WHAT YOU ARE ASKED TO DO: Provide an exact copy of the lines from the beginning of the records through the line that includes "The only change", and of no others.

(Saved data entries)
§ §

(** X29.  A request without a user is refused before any object is reached.
    When the JSON body has no [userId], or a falsy one, POST /risk and POST
    /chat are answered 500 with "Missing userId" and "Missing userId or
    message"; so is GET /context without a [userId] in the query, or with an
    empty one.  The only change of the environment is the line of the log:
    no durable object is touched and the model is not called. *)
Theorem requests_without_user_are_refused
  (nativeMessage : exn -> string) (doFetch : Request -> M Response)
  (e : Edge) (ps : props) (b : text) (q : option string) :
  (forall v, lookup "userId" ps = Some v -> truthy v = false) ->
  fetch nativeMessage doFetch (mkEdgeRequest "/risk" "POST" (JsonText (Obj ps)) q) e
  = (Returned (errorResponse "Missing userId"), afterError "Error:" e) /\
  fetch nativeMessage doFetch (mkEdgeRequest "/chat" "POST" (JsonText (Obj ps)) q) e
  = (Returned (errorResponse "Missing userId or message"), afterError "Error:" e) /\
  fetch nativeMessage doFetch (mkEdgeRequest "/context" "GET" b None) e
  = (Returned (errorResponse "Missing userId"), afterError "Error:" e) /\
  fetch nativeMessage doFetch (mkEdgeRequest "/context" "GET" b (Some ""%string)) e
  = (Returned (errorResponse "Missing userId"), afterError "Error:" e).
Proof.
  intros Hu.
  assert (Hid : exists v, getProp (Obj ps) "userId" = Ok v /\ truthy v = false).
  { cbn [getProp]. destruct (lookup "userId" ps) as [v|] eqn:El.
    - exists v. split; [reflexivity | now apply Hu].
    - exists Undefined. split; reflexivity. }
  destruct Hid as (v & Hv & Ht).
  assert (Hany : forall k, inherited k = false -> exists x, getProp (Obj ps) k = Ok x).
  { intros k Hk. cbn [getProp]. destruct (lookup k ps) as [x|]; [now exists x|].
    rewrite Hk. now exists Undefined. }
  destruct (Hany "riskFactors"%string eq_refl) as [x1 H1].
  destruct (Hany "conditions"%string eq_refl) as [x2 H2].
  destruct (Hany "message"%string eq_refl) as [x3 H3].
  split; [|split; [|split]].
  - unfold fetch, etry, handleRisk.
    cbn [verb route content parseJson String.eqb Ascii.eqb Bool.eqb andb].
    unfold ebind, elift. rewrite Hv, H1, H2, Ht. reflexivity.
  - unfold fetch, etry, handleChat.
    cbn [verb route content parseJson String.eqb Ascii.eqb Bool.eqb andb].
    unfold ebind, elift. rewrite Hv, H3, Ht. reflexivity.
  - reflexivity.
  - reflexivity.
Qed.
(** Without the protocol the bound is lost.  Once the soft [push] has put more items
    into a local queue than its capacity, the subtraction in [reserve] wraps around and
    every request is granted in full, whatever its size. *)
Theorem reserve_wraps_when_overfull {T} (mb : JMailbox T) loc q requested :
  m_queues mb !! loc = Some q ->
  - 2 ^ 63 <= m_capacity mb - sizeZ (queue q) - reserved_count q < 0 ->
  0 <= requested <= 2 ^ 63 ->
  exists mb', reserve mb requested loc = Ok (requested, mb').
Proof.
  intros Hq Hover Hreq. unfold reserve, at_location. rewrite Hq. unfold free_slots, u64.
  rewrite <- (Z.mod_add _ 1), Z.mod_small by lia.
  destruct (Z.ltb_spec 0 (m_capacity mb - sizeZ (queue q) - reserved_count q + 1 * 2 ^ 64)); [|lia].
  simpl. rewrite Z.min_r by lia. eauto.
Qed.

(** ** Witnesses *)

Definition mb0 : JMailbox nat := make 2 1 false.

Lemma mailbox_bounded_witness :
  exists s, steps (client_step 0%nat) (mkShared mb0 []) s /\
    (forall loc n buffer count, (loc, n) ∈ tickets s -> 0 <= count <= n -> count <= sizeZ buffer ->
       exists r, push_and_unreserve 0%nat (mbox s) buffer count n loc = Ok r).
Proof.
  assert (Hrun : steps (client_step 0%nat) (mkShared mb0 [])
    (mkShared (mkJMailbox 2 1 false [mkLocalQueue [] 2]) [(0%nat, 2)])).
  { eapply steps_cons; [|apply steps_refl].
    apply (cs_reserve _ _ _ 0%nat 1 5); [lia|vm_compute; reflexivity]. }
  eexists; split; [exact Hrun|].
  apply (mailbox_bounded 0%nat 2 1 false _ ltac:(lia) Hrun).
Defined.

Lemma mailbox_fifo_witness :
  exists mb', op_run 0%nat 0%nat mb0 [7; 8]%nat [7]%nat mb' /\
    contents mb0 0 ++ [7; 8]%nat = [7]%nat ++ contents mb' 0.
Proof.
  assert (Hrun : op_run 0%nat 0%nat mb0 ([7; 8] ++ [])%nat ([] ++ [7] ++ [])%nat
    (mkJMailbox 2 1 false [mkLocalQueue [8%nat] 0])).
  { eapply run_here; [eapply (os_push _ _ _ [7; 8]%nat 0); vm_compute; reflexivity|].
    eapply (run_here _ _ _ _ _ [] [7]%nat [] []); [|apply run_nil].
    apply (os_pop_item 0%nat false _ _ 0%nat (Ready, 7%nat, true)). reflexivity. }
  eexists; split; [exact Hrun|]. apply (mailbox_fifo 0%nat _ _ _ _ _ Hrun).
Defined.

Lemma reserve_wraps_when_overfull_witness :
  exists mb', reserve (mkJMailbox 1 1 false [mkLocalQueue [1; 2; 3]%nat 0]) 1000 0 = Ok (1000, mb').
Proof.
  apply (reserve_wraps_when_overfull _ 0%nat (mkLocalQueue [1; 2; 3]%nat 0) 1000);
    vm_compute; [reflexivity|split; congruence|split; congruence].
Defined.
(** The getters; [None] for a null pointer. *)
Definition GetReadWriteLock (name : string) (s : JLockService) : option Z := m_rw_locks s !! name.
Definition GetRootReadWriteLock (s : JLockService) : Z := m_root_rw_lock s.
Definition GetRootFillLock (proc : Z) (s : JLockService) : option Z := m_root_fill_rw_lock s !! proc.

(** The locks that the destructor deletes, in its order. *)
Definition destroy (s : JLockService) : list Z :=
  [m_app_rw_lock s; m_root_rw_lock s] ++ (map_to_list (m_rw_locks s)).*2 ++ (map_to_list (m_root_fill_rw_lock s)).*2.

(** ** Methods, cut into segments *)

(** What is locked: a name, or the lock of a processor. *)
Inductive Key := Named (name : string) | Fill (proc : Z).

#[export] Instance Key_eq_dec : EqDecision Key.
Proof. solve_decision. Defined.

Inductive Pc :=
| Create (name : string) (throws : bool)
| Lookup (m : Mode) (name : string)
| CreateFor (m : Mode) (name : string)
| Wait (m : Mode) (k : Key) (lock : Z)
| UnlockLookup (name : string)
| UnlockNow (k : Key) (lock : Z)
| FillLookup (proc : Z)
| FillNew (proc : Z)
| FillInsert (proc lock : Z)
| FillUnlockLookup (proc : Z)
| FillUnlockNow (proc : Z).

(** The methods, by where they begin. *)
Definition ReadLock (name : string) (s : JLockService) : Pc := Lookup Read name.
Definition WriteLock (name : string) (s : JLockService) : Pc := Lookup Write name.
Definition Unlock (name : string) (s : JLockService) : Pc := UnlockLookup name.
Definition RootReadLock (s : JLockService) : Pc := Wait Read (Named "root") (m_root_rw_lock s).
Definition RootWriteLock (s : JLockService) : Pc := Wait Write (Named "root") (m_root_rw_lock s).
Definition RootUnLock (s : JLockService) : Pc := UnlockNow (Named "root") (m_root_rw_lock s).
Definition RootFillLock (proc : Z) (s : JLockService) : Pc := FillLookup proc.
Definition RootFillUnLock (proc : Z) (s : JLockService) : Pc := FillUnlockLookup proc.

(** What follows a segment. *)
Inductive Next := Goto (pc : Pc) | Returns | Acquired (k : Key) (m : Mode) (lock : Z) | Released (k : Key) (lock : Z).

(** The locks themselves. *)
Definition lock_heap (t : Z) (m : Mode) (lock : Z) (s : JLockService) : option JLockService :=
  l ← heap s !! lock;
  l' ← acquire t m l;
  Some (set_heap (<[lock := l']> (heap s)) s).

Definition unlock_heap (t lock : Z) : ML unit :=
  s ← get;
  match heap s !! lock with
  | None => lift Undef
  | Some l => l' ← lift (release t l); modify (set_heap (<[lock := l']> (heap s)))
  end.

(** One segment of thread [t]; [None] if it has to wait. *)
Definition segment (t : Z) (pc : Pc) (s : JLockService) : option (outcome Next * JLockService) :=
  match pc with
  | Create name throws => Some ((_ ← CreateLock name throws; mret Returns) s)
  | Lookup m name =>
      Some (Ok (Goto (match m_rw_locks s !! name with Some l => Wait m (Named name) l | None => CreateFor m name end)), s)
  | CreateFor m name => Some ((l ← CreateLock name false; mret (Goto (Wait m (Named name) l))) s)
  | Wait m k l => s' ← lock_heap t m l s; Some (Ok (Acquired k m l), s')
  | UnlockLookup name =>
      Some (match m_rw_locks s !! name with
            | Some l => Ok (Goto (UnlockNow (Named name) l))
            | None => throwJ ("Unable to find lock " +:+ quoted name +:+ " for unlocking!")
            end, s)
  | UnlockNow k l => Some ((_ ← unlock_heap t l; mret (Released k l)) s)
  | FillLookup p =>
      Some (Ok (Goto (match m_root_fill_rw_lock s !! p with Some l => Wait Write (Fill p) l | None => FillNew p end)), s)
  | FillNew p => Some ((l ← new_lock; mret (Goto (FillInsert p l))) s)
  | FillInsert p l => Some (Ok (Goto (Wait Write (Fill p) l)), set_fill p l s)
  | FillUnlockLookup p =>
      Some (match m_root_fill_rw_lock s !! p with
            | Some _ => Ok (Goto (FillUnlockNow p))
            | None => throwJ "Tried calling JLockService::RootFillUnLock with something other than a registered JEventProcessor!"
            end, s)
  | FillUnlockNow p =>
      (* the table is read again, without its lock *)
      Some ((found ← gets (fun s => m_root_fill_rw_lock s !! p);
             match found with
             | Some l => _ ← unlock_heap t l; mret (Released (Fill p) l)
             | None => lift Undef
             end) s)
  end.

(** ** Threads *)

(** An entry of [held]: thread, what, how, and the lock. *)
Record Hold := mkHold { h_thread : Z; h_key : Key; h_mode : Mode; h_lock : Z }.

#[export] Instance Hold_eq_dec : EqDecision Hold.
Proof. solve_decision. Defined.

Record System := mkSystem { service : JLockService; running : gmap Z Pc; held : list Hold }.

Definition same_hold (t : Z) (k : Key) (lock : Z) (h : Hold) : bool :=
  bool_decide (h_thread h = t /\ h_key h = k /\ h_lock h = lock).

Fixpoint drop_hold (t : Z) (k : Key) (lock : Z) (hs : list Hold) : list Hold :=
  match hs with
  | [] => []
  | h :: hs => if same_hold t k lock h then hs else h :: drop_hold t k lock hs
  end.
Record State := mkState { threads : list Thread; mMutex : option nat; members : list (list Z); user : U; log : list Happened }.

Definition put (t : nat) (th : Thread) (s : State) : State := mkState (<[t := th]> (threads s)) (mMutex s) (members s) (user s) (log s).
Definition set_mutex (m : option nat) (s : State) : State := mkState (threads s) m (members s) (user s) (log s).
Definition fill (i : nat) (objs : list Z) (s : State) : State := mkState (threads s) (mMutex s) (<[i := objs]> (members s)) (user s) (log s).
Definition set_user (u : U) (s : State) : State := mkState (threads s) (mMutex s) (members s) u (log s).
Definition note (l : list Happened) (s : State) : State := mkState (threads s) (mMutex s) (members s) (user s) (log s ++ l).

(** [event->Get]: a factory that has run for this event does not run again. *)
Definition Get (locked : bool) (tag : string) (th : Thread) : option (list Z) * list string * list Happened :=
  if decide (tag ∈ evaluated th) then (objects (event th) tag, evaluated th, [])
  else (objects (event th) tag, if objects (event th) tag is Some _ then tag :: evaluated th else evaluated th, [Evaluated (event th) tag locked]).

(** The next step of worker [t] in [Process]; [None] if it has to wait, or has finished. *)
Definition step_thread (t : nat) (s : State) : option State :=
  th ← threads s !! t;
  match stage th with
  | Getting (tag :: rest) =>
      let '(o, ev, l) := Get (bool_decide (mMutex s = Some t)) tag th in
      Some (put t (mkThread (event th) ev (if o is Some _ then Getting rest else Finished None)) (note l s))
  | Getting [] =>
      match mMutex s with
      | None => Some (put t (mkThread (event th) (evaluated th) (Filling 0)) (set_mutex (Some t) s))
      | Some _ => None
      end
  | Filling i =>
      match mPrefetch !! i with
      | Some tag =>
          let '(o, ev, l) := Get (bool_decide (mMutex s = Some t)) tag th in
          match o with
          | Some objs => Some (put t (mkThread (event th) ev (Filling (S i))) (fill i objs (note l s)))
          | None => Some (put t (mkThread (event th) ev (Finished None)) (set_mutex None (note l s)))
          end
      | None => Some (put t (mkThread (event th) (evaluated th) Calling) s)
      end
  | Calling =>
      let '(ok, u) := ProcessSequential (event th) (members s) (user s) in
      Some (put t (mkThread (event th) (evaluated th) (Finished (Some ok))) (set_mutex None (set_user u (note [Processed (event th) (members s)] s))))
  | Finished _ => None
  end.

Definition seq_step (s s' : State) : Prop := exists t, step_thread t s = Some s'.

(** Each worker has an event. *)
Definition start (events : list Z) (objs : list (list Z)) (u : U) : State :=
  mkState ((fun e => mkThread e [] (Getting mPrefetch)) <$> events) None objs u [].

(** ** The invariant *)

Definition inside (st : Stage) : Prop := match st with Filling _ | Calling => True | _ => False end.
Definition called (th : Thread) : Prop := match stage th with Finished (Some _) => True | _ => False end.
Definition finished (th : Thread) : Prop := match stage th with Finished _ => True | _ => False end.

#[export] Instance called_dec th : Decision (called th).
Proof. unfold called. destruct (stage th) as [| | |[]]; apply _. Defined.

#[export] Instance finished_dec th : Decision (finished th).
Proof. unfold finished. destruct (stage th); apply _. Defined.

Definition known (th : Thread) (tag : string) : Prop := tag ∈ evaluated th /\ is_Some (objects (event th) tag).
Definition complete (e : Z) : Prop := Forall (fun tag => is_Some (objects e tag)) mPrefetch.

#[export] Instance complete_dec e : Decision (complete e).
Proof. apply _. Defined.

Definition thread_ok (objs : list (list Z)) (th : Thread) : Prop :=
  match stage th with
  | Getting rest => exists got, mPrefetch = got ++ rest /\ Forall (known th) got
  | Filling i => Forall (known th) mPrefetch /\ (i <= length mPrefetch)%nat /\ (Some <$> take i objs) = objects (event th) <$> take i mPrefetch
  | Calling => Forall (known th) mPrefetch /\ (Some <$> objs) = objects (event th) <$> mPrefetch
  | Finished None => ~ complete (event th)
  | Finished (Some _) => complete (event th)
  end.
(* ===== verification/JResourcePool.v ===== *)
(** * JResourcePool: recycling of objects between threads

    Model of [Utils/JResourcePool.h] and [JResettable.h].  The static members are the state; objects are addresses, and [live] are those
    that have been allocated and not deleted.  The spin lock makes each access to the pool one step; the shared pointers
    recycle their object when they go out of scope, which is [Recycle].  Deleting an object twice is undefined, as is
    an iterator behind the end of a vector.  [released] lists the calls of [Release]; there are none of [Reset]. *)

From S2P Require Import Prelude.
Local Open Scope Z_scope.

Module ResourcePool.

Record Pool := mkPool {
  mResourcePool : list Z;
  dMaxPoolSize : Z;
  dPoolCounter : Z;
  dObjectCounter : Z;
  live : gset Z;
  released : list Z
}.

(** The static members at the start of the program. *)
Definition initial_pool : Pool := mkPool [] 10 0 0 ∅ [].
(** C33: [TopologicalSort] sorts.  If the calls of a graph can be ranked, that is, no factory calls itself through others, the loop ends.  Its result
    has exactly the factories of the graph, and wherever a factory occurs in it, all that it has called
    occur before.  If no call is repeated, every factory occurs once. *)
Theorem sort_is_topological r rank : (forall x, x ∈ m_call_graph r -> rank (callee x) < rank (caller x)) ->
  exists enough sorted, (forall fuel, enough <= fuel -> TopologicalSort fuel r = Some sorted) /\
    (forall n, n ∈ sorted <-> n ∈ factories (m_call_graph r)) /\
    (forall x i, x ∈ m_call_graph r -> sorted !! i = Some (caller x) -> callee x ∈ take i sorted) /\
    (NoDup (edge <$> m_call_graph r) -> NoDup sorted).
Proof.
  intros Hr. set (g := m_call_graph r) in *. exists (sum_list_with (weight g rank) (initially_ready (build g))).
  destruct (sort_loop_ends g rank Hr _ _ _ _ (start_ok g) (le_n _)) as (adj & sorted & E & L & Hd).
  { intros _. apply start_nodup. }
  exists sorted. split; [|split; [|split]].
  - intros fuel Hf. unfold TopologicalSort. fold g.
    replace fuel with (sum_list_with (weight g rank) (initially_ready (build g)) + (fuel - sum_list_with (weight g rank) (initially_ready (build g)))) by lia.
    by apply sort_loop_more.
  - intros n. split; [|by eapply everything_is_sorted]. intros Hn. apply (lo_known _ _ _ _ L). by rewrite app_nil_r.
  - intros x i Hx Hi. apply (lo_order _ _ _ _ L i _ Hi). apply list_elem_of_fmap. exists x. split; [done|].
    by apply list_elem_of_filter.
  - exact Hd.
Qed.

Definition one_call (a b : string) : JCallGraphNode := mkNode (a, EmptyString) (b, EmptyString) 0 0 DATA_FROM_FACTORY.
Definition recorded (g : list JCallGraphNode) : JCallGraphRecorder := mkRecorder true [] [] g ORIGIN_FROM_FACTORY.
Definition diamond : JCallGraphRecorder :=
  recorded [one_call "Track" "Hit"; one_call "Cluster" "Hit"; one_call "Vertex" "Track"; one_call "Vertex" "Cluster"].
Definition diamond_rank (n : FacName) : nat :=
  if decide (n.1 = "Hit"%string) then 0 else if decide (n.1 = "Vertex"%string) then 2 else 1.

Lemma sort_is_topological_witness : exists enough sorted, (forall fuel, enough <= fuel -> TopologicalSort fuel diamond = Some sorted) /\
  (forall n, n ∈ sorted <-> n ∈ factories (m_call_graph diamond)) /\ NoDup sorted.
Proof.
  destruct (sort_is_topological diamond diamond_rank) as (enough & sorted & E & F & _ & D).
  { apply Forall_forall. repeat constructor. }
  exists enough, sorted. split; [done|]. split; [done|]. apply D. apply (bool_decide_unpack _). vm_compute. exact I.
Defined.

Lemma diamond_sorted : (fun s => s.*1) <$> TopologicalSort 9 diamond = Some ["Hit"; "Track"; "Cluster"; "Vertex"]%string.
Proof. vm_compute. reflexivity. Qed.

(** A call that is made twice, as every second request for the same data is, makes the caller ready twice, and
    its callers for each time: the number of entries doubles from level to level. *)
Lemma repeated_calls_multiply :
  let twice (a b : string) := [one_call a b; one_call a b] in
  (fun s => s.*1) <$> TopologicalSort 99 (recorded (concat [twice "B" "A"; twice "C" "B"; twice "D" "C"]))
    = Some (concat [["A"]; replicate 2 "B"; replicate 4 "C"; replicate 8 "D"])%string.
Proof. vm_compute. reflexivity. Qed.

End CallGraph.
(** Replacing the free stack of one location, keeping the books balanced. *)
Lemma pool_inv_update p pools out heap j pool avail out' :
  pool_inv p pools out heap -> pools !! j = Some pool ->
  (forall x, x ∈ avail -> x ∈ slots (sizeof T) (items_base pool) (m_pool_size p)) ->
  avail ++ out' ≡ₚ available_items pool ++ out ->
  (forall x, x ∈ avail -> x ∈ available_items pool \/ exists v, store p !! x = Some v /\ clean v) ->
  pool_inv (set_pool j (mkLocalPool (items_base pool) avail) pools p)
    (<[j := mkLocalPool (items_base pool) avail]> pools) out' heap.
Proof.
  intros [H1 H2 H3 H4 H5 H6 H7 H8 H9 H10 H11 H12] Hj Hhome Hperm Hclean.
  destruct (concat_fmap_insert available_items pools j pool Hj) as (R & HR & HR').
  assert (Hmem : forall q, q ∈ <[j := mkLocalPool (items_base pool) avail]> pools ->
    q ∈ pools \/ q = mkLocalPool (items_base pool) avail).
  { intros q [k Hk]%list_elem_of_lookup. destruct (decide (j = k)) as [->|].
    - rewrite list_lookup_insert_eq in Hk by (by eapply lookup_lt_Some). simplify_eq. by right.
    - rewrite list_lookup_insert_ne in Hk by done. left. apply list_elem_of_lookup. eauto. }
  split; simpl; rewrite ?all_slots_insert by done; try done.
  - by rewrite length_insert.
  - by apply disjoint_arrays_insert.
  - intros x q Hx [Hq| ->]%Hmem; [by apply H6|].
    apply (H6 x pool Hx). apply list_elem_of_lookup. eauto.
  - intros q x [Hq| ->]%Hmem; [by apply H7|]. apply Hhome.
  - rewrite <- H8. unfold all_available. rewrite HR, HR'. simpl.
    rewrite <- !app_assoc, (Permutation_app_comm R), (Permutation_app_comm R), !app_assoc.
    by rewrite Hperm.
  - intros x. unfold all_available. rewrite HR'. simpl.
    intros [Hx|Hx]%elem_of_app.
    + destruct (Hclean x Hx) as [Hold|?]; [|done]. apply H12.
      unfold all_available. rewrite HR. set_solver.
    + apply H12. unfold all_available. rewrite HR. set_solver.
Qed.
Definition set_states (l : list ArrowState) (s : TopologyState) : TopologyState :=
  mkTopologyState l (current_topology_status s) (active_or_draining_arrow_count s)
    (next_arrow_index s) (metrics s) (calls s).
Definition set_topology_status (t : TopologyStatus) (s : TopologyState) : TopologyState :=
  mkTopologyState (arrow_states s) t (active_or_draining_arrow_count s)
    (next_arrow_index s) (metrics s) (calls s).
Definition add_count (n : Z) (s : TopologyState) : TopologyState :=
  mkTopologyState (arrow_states s) (current_topology_status s)
    (active_or_draining_arrow_count s + n) (next_arrow_index s) (metrics s) (calls s).
Definition set_next (i : nat) (s : TopologyState) : TopologyState :=
  mkTopologyState (arrow_states s) (current_topology_status s)
    (active_or_draining_arrow_count s) i (metrics s) (calls s).
Definition set_metrics (m : PerfMetrics.JPerfMetrics) (s : TopologyState) : TopologyState :=
  mkTopologyState (arrow_states s) (current_topology_status s)
    (active_or_draining_arrow_count s) (next_arrow_index s) m (calls s).
Definition add_call (c : ArrowCall) (s : TopologyState) : TopologyState :=
  mkTopologyState (arrow_states s) (current_topology_status s)
    (active_or_draining_arrow_count s) (next_arrow_index s) (metrics s) (calls s ++ [c]).

Definition set_status (st : ArrowStatus) (a : ArrowState) : ArrowState :=
  mkArrowState (arrow a) st (thread_count a) (active_or_draining_upstream_arrow_count a)
    (downstream_arrow_indices a).
Definition add_threads (n : Z) (a : ArrowState) : ArrowState :=
  mkArrowState (arrow a) (status a) (thread_count a + n)
    (active_or_draining_upstream_arrow_count a) (downstream_arrow_indices a).
Definition add_upstream (n : Z) (a : ArrowState) : ArrowState :=
  mkArrowState (arrow a) (status a) (thread_count a)
    (active_or_draining_upstream_arrow_count a + n) (downstream_arrow_indices a).

Abbreviation MS := (M TopologyState).

(** [m_topology_state.arrow_states[index]]; outside the vector it is undefined. *)
Definition arrow_at (index : nat) : MS ArrowState := fun s =>
  match arrow_states s !! index with Some a => (Ok a, s) | None => (Undef, s) end.

Definition modify_arrow (index : nat) (f : ArrowState -> ArrowState) : MS unit := fun s =>
  match arrow_states s !! index with
  | Some a => (Ok tt, set_states (<[index := f a]> (arrow_states s)) s)
  | None => (Undef, s)
  end.

Lemma arrow_at_ok index s a : arrow_states s !! index = Some a -> arrow_at index s = (Ok a, s).
Proof. unfold arrow_at. by intros ->. Qed.

Lemma modify_arrow_ok index f s a :
  arrow_states s !! index = Some a ->
  modify_arrow index f s = (Ok tt, set_states (<[index := f a]> (arrow_states s)) s).
Proof. unfold modify_arrow. by intros ->. Qed.

(** The constructor.  [arrow_map[p]] is 0 for a pointer that is not in the map. *)
Definition make_arrow_map (arrows : list JArrow) : gmap Z nat :=
  foldl (fun mp ia => <[ptr ia.2 := ia.1]> mp) ∅ (zip (seq 0 (length arrows)) arrows).

Definition make (arrows : list JArrow) (m : PerfMetrics.JPerfMetrics) : TopologyState :=
  let arrow_map := make_arrow_map arrows in
  mkTopologyState
    ((fun a => mkArrowState a AUninitialized 0 0
                 ((fun d => default 0%nat (arrow_map !! d)) <$> m_listeners a)) <$> arrows)
    TUninitialized 0 0 m [].

Section Operations.
Context (initialize finalize : Z -> outcome unit).

Definition call_initialize (a : JArrow) : MS unit :=
  _ ← modify (add_call (CallInitialize (ptr a))); lift (initialize (ptr a)).

Definition call_finalize (a : JArrow) : MS unit :=
  _ ← modify (add_call (CallFinalize (ptr a))); lift (finalize (ptr a)).

Definition achieve_topology_pause_unprotected (now : Z) : MS unit :=
  current_status ← gets current_topology_status;
  match current_status with
  | TRunning | TPausing | TDraining =>
      _ ← modify (fun s => set_metrics (PerfMetrics.stop now (metrics s)) s);
      modify (set_topology_status TPaused)
  | _ => mret tt
  end.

§ §

SOLUTION BELOW:
(** X29.  A request without a user is refused before any object is reached.
    When the JSON body has no [userId], or a falsy one, POST /risk and POST
    /chat are answered 500 with "Missing userId" and "Missing userId or
    message"; so is GET /context without a [userId] in the query, or with an
    empty one.  The only change of the environment is the line of the log:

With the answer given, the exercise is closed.